Há traços da cultura brasileira que são encontrados nas discussões em geral, não apenas as que se referem à política. Muito além de um dogmatismo patológico quanto aos objetos dos debates, parece parte essencial a estigmatização do interlocutor, diga ele o que disser, é obrigado a se adequar a algum dos estereótipos que habitam a (estreita) imaginação militante. E a atitude militante é encontrada igualmente em toda circunstância que envolva a exposição de uma opinião sobre qualquer assunto e a fatal reação de alguém que ousa discordar, tenha a motivação e o argumento que tiver, deve ser hostilizado. Teses e argumentos sempre trazem consigo necessário vínculo a uma caricatura a que estão profundamente associados no imaginário dos estudantes universitários.

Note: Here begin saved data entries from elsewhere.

Lemma hexword_hex w : Forall (fun c => is_hex c = true) (list_ascii_of_string (Sha256.hexword w)).
Proof.
  unfold Sha256.hexword. rewrite list_ascii_of_string_of_list_ascii.
  apply Forall_forall. intros c Hc. apply list_elem_of_In, in_map_iff in Hc as (i & <- & _).
  apply hexchar_is_hex.
Qed.

Lemma hex_hex ws : Forall (fun c => is_hex c = true) (list_ascii_of_string (Sha256.hex ws)).
Proof.
  induction ws as [|w ws IH]; [constructor|].
  change (Sha256.hex (w :: ws)) with (Sha256.hexword w +:+ Sha256.hex ws).
  rewrite list_ascii_of_string_app. apply Forall_app. split; [apply hexword_hex|done].
Qed.

Lemma hexword_cons w : ∃ c s, Sha256.hexword w = String c s.
Proof. unfold Sha256.hexword. simpl. eauto. Qed.

Lemma hexdigest_shape h :
  ∃ c s, Sha256.hexdigest h = String c s
         ∧ Forall (fun c => is_hex c = true) (c :: list_ascii_of_string s).
Proof.
  unfold Sha256.hexdigest.
  pose proof (digest_length (map Byte.to_N h)) as Hl.
  pose proof (hex_hex (Sha256.digest (map Byte.to_N h))) as Hh.
  destruct (Sha256.digest (map Byte.to_N h)) as [|w ws]; [done|].
  change (Sha256.hex (w :: ws)) with (Sha256.hexword w +:+ Sha256.hex ws) in Hh |- *.
  destruct (hexword_cons w) as (c & s & E). rewrite E in Hh |- *.
  exists c, (s +:+ Sha256.hex ws). split; [done|]. exact Hh.
Qed.

Lemma is_hex_not_sep c : is_hex c = true → OsPath.is_sep c = false.
Proof.
  intros H. unfold OsPath.is_sep. destruct (Ascii.eqb_spec c "/"); [|done]. by subst.
Qed.

Lemma hexdigest_valid h : Utils.valid_name (Sha256.hexdigest h) = true.
Proof.
  destruct (hexdigest_shape h) as (c & s & -> & Hh).
  apply valid_name_iff. inversion Hh as [|? ? Hc Hs]; subst. split.
  - split; [done|]. split; intros [= -> _]; done.
  - unfold no_sep. simpl. rewrite (is_hex_not_sep c Hc). simpl.
    apply forallb_forall. intros x Hx. rewrite Forall_forall in Hs.
    rewrite is_hex_not_sep; [done|]. apply Hs. by apply list_elem_of_In.
Qed.

Lemma hexdigest_not_tmp h n : Sha256.hexdigest h ≠ Utils.tmp_name n.
Proof.
  destruct (hexdigest_shape h) as (c & s & -> & Hh).
  inversion Hh as [|? ? Hc Hs]; subst. unfold Utils.tmp_name.
  intros [= -> _]. done.
Qed.

Lemma hexdigest_ne h : Sha256.hexdigest h ≠ "".
Proof. by destruct (hexdigest_shape h) as (c & s & -> & _). Qed.

Lemma tmp_name_valid n : Utils.valid_name (Utils.tmp_name n) = true.
Proof.
  apply valid_name_iff. unfold Utils.tmp_name. split.
  - split; [done|]. split; intros [=].
  - unfold no_sep.
    change ("tmp" +:+ ?s) with (String "t" (String "m" (String "p" s))).
    simpl. rewrite list_ascii_of_string_of_list_ascii.
    induction n as [|n IH]; [done|]. simpl. exact IH.
Qed.
(** ** Directories are kept by the steps that build the scratch copy *)

Lemma insert_dirs_preserved d k v :
  (is_dir (node_at d k) = true → is_dir (Some v) = true) →
  dirs_preserved d (<[k := v]> d).
Proof.
  intros H k' Hk'. rewrite node_at_insert.
  case_decide; [done|]. case_decide; [subst; by apply H | done].
Qed.

Lemma delete_dirs_preserved d k :
  is_dir (node_at d k) = false → dirs_preserved d (delete k d).
Proof.
  intros H k' Hk'. unfold node_at in *. destruct k' as [|c k']; [done|].
  rewrite lookup_delete. case_decide; [|done]. subst. congruence.
Qed.

Lemma mkdir_inv p m d d' :
  Os.mkdir p m d = inr d' →
  ∃ k, resolve d false p = Some k ∧ node_at d k = None ∧ d' = <[k := IDir m]> d.
Proof.
  unfold Os.mkdir. destruct (resolve d false p) as [k|]; [|discriminate].
  destruct (node_at d k) eqn:E; [discriminate|].
  intros H. injection H as <-. eauto.
Qed.

Lemma mkdir_dirs_preserved p m d d' : Os.mkdir p m d = inr d' → dirs_preserved d d'.
Proof.
  intros H. apply mkdir_inv in H as (k & _ & Hn & ->).
  apply insert_dirs_preserved. by rewrite Hn.
Qed.

Lemma atomic_dirs_preserved (op : disk → exn + disk) d r d' :
  (∀ d1, op d = inr d1 → dirs_preserved d d1) →
  atomic op d = (r, d') → dirs_preserved d d'.
Proof.
  intros Hop. unfold atomic. destruct (op d) as [e|d1] eqn:E; intros H; injection H as <- <-.
  - apply dirs_preserved_refl.
  - by apply Hop.
Qed.

Lemma makedirs_go_dirs_preserved :
  ∀ fuel name d r d', Os.makedirs_go fuel name d = (r, d') → dirs_preserved d d'.
Proof.
  induction fuel as [|fuel IH]; intros name d r d'.
  - cbn [Os.makedirs_go]. destruct (Os.makedirs_parts name) as [head tail].
    unfold bind, query_total.
    match goal with |- context [if ?c then _ else _] => destruct c end.
    + unfold raise. intros Hm. injection Hm as <- <-. apply dirs_preserved_refl.
    + apply atomic_dirs_preserved. intros d1. apply mkdir_dirs_preserved.
  - cbn [Os.makedirs_go]. destruct (Os.makedirs_parts name) as [head tail].
    unfold bind, query_total.
    match goal with |- context [if ?c then _ else _] => destruct c end.
    + destruct (Os.makedirs_go fuel head d) as [[e|[]] d1] eqn:E.
      * pose proof (IH _ _ _ _ E) as Hp.
        destruct e; try (intros H; injection H as <- <-; exact Hp).
        case_decide as Hdot.
        -- unfold ret. intros Hm. injection Hm as <- <-. exact Hp.
        -- intros Hm. eapply dirs_preserved_trans; [exact Hp|].
           eapply atomic_dirs_preserved; [|exact Hm].
           intros d2. apply mkdir_dirs_preserved.
      * pose proof (IH _ _ _ _ E) as Hp. case_decide as Hdot.
        -- unfold ret. intros Hm. injection Hm as <- <-. exact Hp.
        -- intros Hm. eapply dirs_preserved_trans; [exact Hp|].
           eapply atomic_dirs_preserved; [|exact Hm].
           intros d2. apply mkdir_dirs_preserved.
    + apply atomic_dirs_preserved. intros d1. apply mkdir_dirs_preserved.
Qed.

São associações óbvias, simplistas e caricatas, portanto falsas. Não reivindicar a desmilitarização da polícia, logo, militarista. Não é a favor de cota racial, logo, racista. Não é entusiasta da agressividade gratuita e da ênfase no obsceno em protestos feministas, logo, machista e misógino. Não é favorável ao aborto, logo, é coroinha de alguma paróquia. Não é ateu, logo, é crente da Igreja do bispo Macedo. Não se ajoelha diante de Jean Wyllys, o mais célebre ex-BBB, para cultuá-lo, é necessariamente um homofóbico, sem margem para dúvidas. Não odeia nem xinga Olavo de Carvalho, logo, é um discípulo que o toma por guru, ou um olavette no jargão da internet. Não quer que Jair Bolsonaro seja banido da política, com certeza é fascista e “viúva” do Regime Militar, alguém que está louco para extinguir a democracia e levar o país ao mais sombrio autoritarismo. Se é conservador confesso, logo, é alguém que deseja o retorno da Idade Média.

Na verdade, não se trata exatamente, ou não apenas, de um mecanismo empregado na cognição, ou seja, da inadequação entre a imagem fabricada por sua própria ideologia ao interlocutor com que debate. Antes, esta imposição de figuras, que servem para ridicularizar e desmoralizar um mero adversário político, nos revela algo mais fundamental. O caso é que não são as ideias e opiniões da esquerda que atraem certos estereótipos sociais, mas é a adesão passional a determinadas identidades coletivas “pré-fabricadas” que trazem consigo um pacote de discursos padronizados, que produz a homogeneização do tipo-militante. Pelo clichê ideológico, um militante reconhece o amigo, por quaisquer outros discursos, ainda que não os compreenda, percebe seus inimigos na “luta” fantasiada: o ideal do que um militante sonha ser contra um fantasma cuja imagem ele não quer ter.

Mais ou menos como Baby chamava Dino de “não é a mamãe”, “fascista” não significa mais que “não é dos nossos” e ainda se atreve a ir abertamente contra a agenda marxista, senão nem precisaria ser hostilizado mas apenas ignorado. O autoritarismo do “fascista” está em não aceitar docilmente as diretrizes estabelecidas pela esquerda, ainda quando estas representem um suicídio econômico, atropelo de direitos básicos ou ameaça explícita à liberdade.

Já se a militância deseja elevar sua ideologia a doutrina oficial do nível fundamental ao superior da educação, a objeção que apele à cientificidade de uma teoria para que se incorpore ao currículo, será (des)classificada pelo rótulo “positivista”. Não importa que o positivismo como tal já tenha “saído de cena” há cerca de sessenta anos, basta que se reivindique avaliação rigorosa, relativa à coerência lógica e valor empírico de uma teoria, para que mereça ser insultado como se exibisse o sintoma de uma tara pela ciência. Aqui também, o termo positivismo significa uma oposição idealizada pelo próprio militante, a saber, alguém cruel e desumano sem flexibilidade nem complacência diante da “licença poética” das ideologias.

Quanto ao adjetivo “fundamentalista”, parece apenas acrescentar a forma explicitamente ofensiva para termos que já possuem significado abominável para a militância: “religioso” e “conservador”. Daí se torna uma “virtude militante” qualquer hostilidade para com um “exemplar” tão ameaçador quanto alguém que leva sua religião a sério e ainda tem a audácia de votar em representantes de seu interesse em eleições. Basta, portanto, não aceitar que o ateísmo possua o monopólio de tudo que se deve ter por racional e verdadeiro, para ser situado justamente como defensor do irracional e ilusório, em suma, um débil mental. Como fica claro, o sentimento de superioridade “epistemológica” (e até moral) do ateu só está garantido na medida em inventa um “outro” arcaico e supersticioso, quase animalesco, para que a simples condição humana, até como vivida pelos mais medíocres, pareça extraordinariamente elevada.